Take from the records below each line that holds "Hperm".

--- Provided records ---
━━━━━━━━━━━━━━━━━━━━━━━━━━━━━━

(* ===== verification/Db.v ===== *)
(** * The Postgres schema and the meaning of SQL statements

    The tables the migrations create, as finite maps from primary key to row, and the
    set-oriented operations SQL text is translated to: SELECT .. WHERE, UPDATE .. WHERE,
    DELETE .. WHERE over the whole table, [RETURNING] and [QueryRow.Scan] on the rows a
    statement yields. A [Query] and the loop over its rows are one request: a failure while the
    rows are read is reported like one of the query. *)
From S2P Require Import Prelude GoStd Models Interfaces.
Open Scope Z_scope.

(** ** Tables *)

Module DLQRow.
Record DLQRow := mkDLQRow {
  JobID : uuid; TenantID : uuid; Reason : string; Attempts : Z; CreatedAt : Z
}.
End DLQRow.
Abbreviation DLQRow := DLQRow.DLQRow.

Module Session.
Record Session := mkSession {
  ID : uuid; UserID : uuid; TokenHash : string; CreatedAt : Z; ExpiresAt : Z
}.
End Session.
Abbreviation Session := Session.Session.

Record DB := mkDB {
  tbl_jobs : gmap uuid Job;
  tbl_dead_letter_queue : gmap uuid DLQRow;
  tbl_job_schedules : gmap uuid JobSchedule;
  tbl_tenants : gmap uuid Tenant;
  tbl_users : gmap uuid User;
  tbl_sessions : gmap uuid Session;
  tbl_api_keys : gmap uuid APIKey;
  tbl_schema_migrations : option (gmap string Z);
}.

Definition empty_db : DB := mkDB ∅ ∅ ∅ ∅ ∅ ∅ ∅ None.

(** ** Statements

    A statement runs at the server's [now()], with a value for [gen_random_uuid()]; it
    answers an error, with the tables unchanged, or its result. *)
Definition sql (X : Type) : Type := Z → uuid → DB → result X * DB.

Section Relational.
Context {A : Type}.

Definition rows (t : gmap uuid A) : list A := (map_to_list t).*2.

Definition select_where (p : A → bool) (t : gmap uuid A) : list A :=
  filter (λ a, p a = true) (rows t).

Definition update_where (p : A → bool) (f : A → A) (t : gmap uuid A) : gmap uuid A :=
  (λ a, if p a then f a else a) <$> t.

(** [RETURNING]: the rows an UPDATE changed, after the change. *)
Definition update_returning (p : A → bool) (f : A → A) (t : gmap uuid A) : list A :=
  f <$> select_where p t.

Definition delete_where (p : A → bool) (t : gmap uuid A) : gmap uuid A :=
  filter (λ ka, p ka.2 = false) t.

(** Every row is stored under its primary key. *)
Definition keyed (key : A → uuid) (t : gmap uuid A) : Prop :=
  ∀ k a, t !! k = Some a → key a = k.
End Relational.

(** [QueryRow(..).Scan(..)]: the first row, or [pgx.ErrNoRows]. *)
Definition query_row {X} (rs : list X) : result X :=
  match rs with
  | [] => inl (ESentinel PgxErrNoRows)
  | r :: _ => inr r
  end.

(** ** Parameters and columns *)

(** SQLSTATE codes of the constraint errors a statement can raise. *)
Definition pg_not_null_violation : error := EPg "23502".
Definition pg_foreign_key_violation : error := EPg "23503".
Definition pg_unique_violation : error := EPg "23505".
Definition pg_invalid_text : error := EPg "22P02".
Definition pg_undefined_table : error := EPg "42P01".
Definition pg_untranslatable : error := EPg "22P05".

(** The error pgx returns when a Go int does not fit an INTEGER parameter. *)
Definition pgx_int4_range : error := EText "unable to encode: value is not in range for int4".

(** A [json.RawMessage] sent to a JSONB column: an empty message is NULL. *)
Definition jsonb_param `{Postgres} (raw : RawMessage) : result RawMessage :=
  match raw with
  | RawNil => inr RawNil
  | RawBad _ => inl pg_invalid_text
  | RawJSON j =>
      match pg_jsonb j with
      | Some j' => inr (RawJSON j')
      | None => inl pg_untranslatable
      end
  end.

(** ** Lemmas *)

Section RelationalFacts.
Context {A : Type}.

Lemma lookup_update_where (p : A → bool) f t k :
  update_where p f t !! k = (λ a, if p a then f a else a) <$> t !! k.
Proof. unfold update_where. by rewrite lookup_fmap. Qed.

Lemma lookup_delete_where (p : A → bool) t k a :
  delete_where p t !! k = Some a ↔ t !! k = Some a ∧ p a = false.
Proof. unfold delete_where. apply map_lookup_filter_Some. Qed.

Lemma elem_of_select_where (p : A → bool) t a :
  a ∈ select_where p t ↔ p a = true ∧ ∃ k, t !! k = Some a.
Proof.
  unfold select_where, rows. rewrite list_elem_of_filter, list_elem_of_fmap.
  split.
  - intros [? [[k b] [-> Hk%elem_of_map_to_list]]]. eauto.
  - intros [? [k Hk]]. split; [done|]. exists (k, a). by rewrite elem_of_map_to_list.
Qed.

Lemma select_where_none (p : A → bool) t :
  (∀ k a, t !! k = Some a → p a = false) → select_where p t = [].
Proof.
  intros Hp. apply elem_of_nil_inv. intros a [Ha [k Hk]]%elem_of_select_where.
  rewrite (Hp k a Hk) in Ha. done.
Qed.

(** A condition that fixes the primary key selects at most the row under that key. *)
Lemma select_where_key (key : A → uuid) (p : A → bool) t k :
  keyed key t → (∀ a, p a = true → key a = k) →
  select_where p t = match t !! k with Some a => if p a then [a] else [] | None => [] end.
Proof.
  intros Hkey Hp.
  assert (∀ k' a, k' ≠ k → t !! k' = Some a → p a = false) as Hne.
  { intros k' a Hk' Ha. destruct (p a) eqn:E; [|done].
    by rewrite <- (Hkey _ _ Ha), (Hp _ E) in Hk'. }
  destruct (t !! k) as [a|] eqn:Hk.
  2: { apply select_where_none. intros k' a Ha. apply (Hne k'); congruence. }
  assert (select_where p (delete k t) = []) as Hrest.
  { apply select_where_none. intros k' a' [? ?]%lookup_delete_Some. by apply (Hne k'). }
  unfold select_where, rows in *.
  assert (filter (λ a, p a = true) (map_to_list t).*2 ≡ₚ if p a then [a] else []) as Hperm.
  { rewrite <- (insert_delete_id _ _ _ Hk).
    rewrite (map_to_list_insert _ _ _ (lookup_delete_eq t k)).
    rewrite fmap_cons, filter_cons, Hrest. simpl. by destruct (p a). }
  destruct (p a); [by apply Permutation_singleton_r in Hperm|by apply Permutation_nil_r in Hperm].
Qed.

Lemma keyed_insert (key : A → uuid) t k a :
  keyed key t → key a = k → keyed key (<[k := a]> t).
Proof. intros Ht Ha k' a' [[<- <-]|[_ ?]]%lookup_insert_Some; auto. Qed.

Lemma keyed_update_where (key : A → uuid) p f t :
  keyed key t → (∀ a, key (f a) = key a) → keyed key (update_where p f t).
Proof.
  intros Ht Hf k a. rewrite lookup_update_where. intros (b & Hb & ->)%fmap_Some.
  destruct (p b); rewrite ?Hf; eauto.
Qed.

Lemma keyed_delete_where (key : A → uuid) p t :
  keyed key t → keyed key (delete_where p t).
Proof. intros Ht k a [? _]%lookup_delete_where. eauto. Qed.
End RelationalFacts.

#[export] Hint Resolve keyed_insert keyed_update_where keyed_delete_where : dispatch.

━━━━━━━━━━━━━━━━━━━━━━━━━━━━━━

--- Output below ---
  assert (filter (λ a, p a = true) (map_to_list t).*2 ≡ₚ if p a then [a] else []) as Hperm.
  destruct (p a); [by apply Permutation_singleton_r in Hperm|by apply Permutation_nil_r in Hperm].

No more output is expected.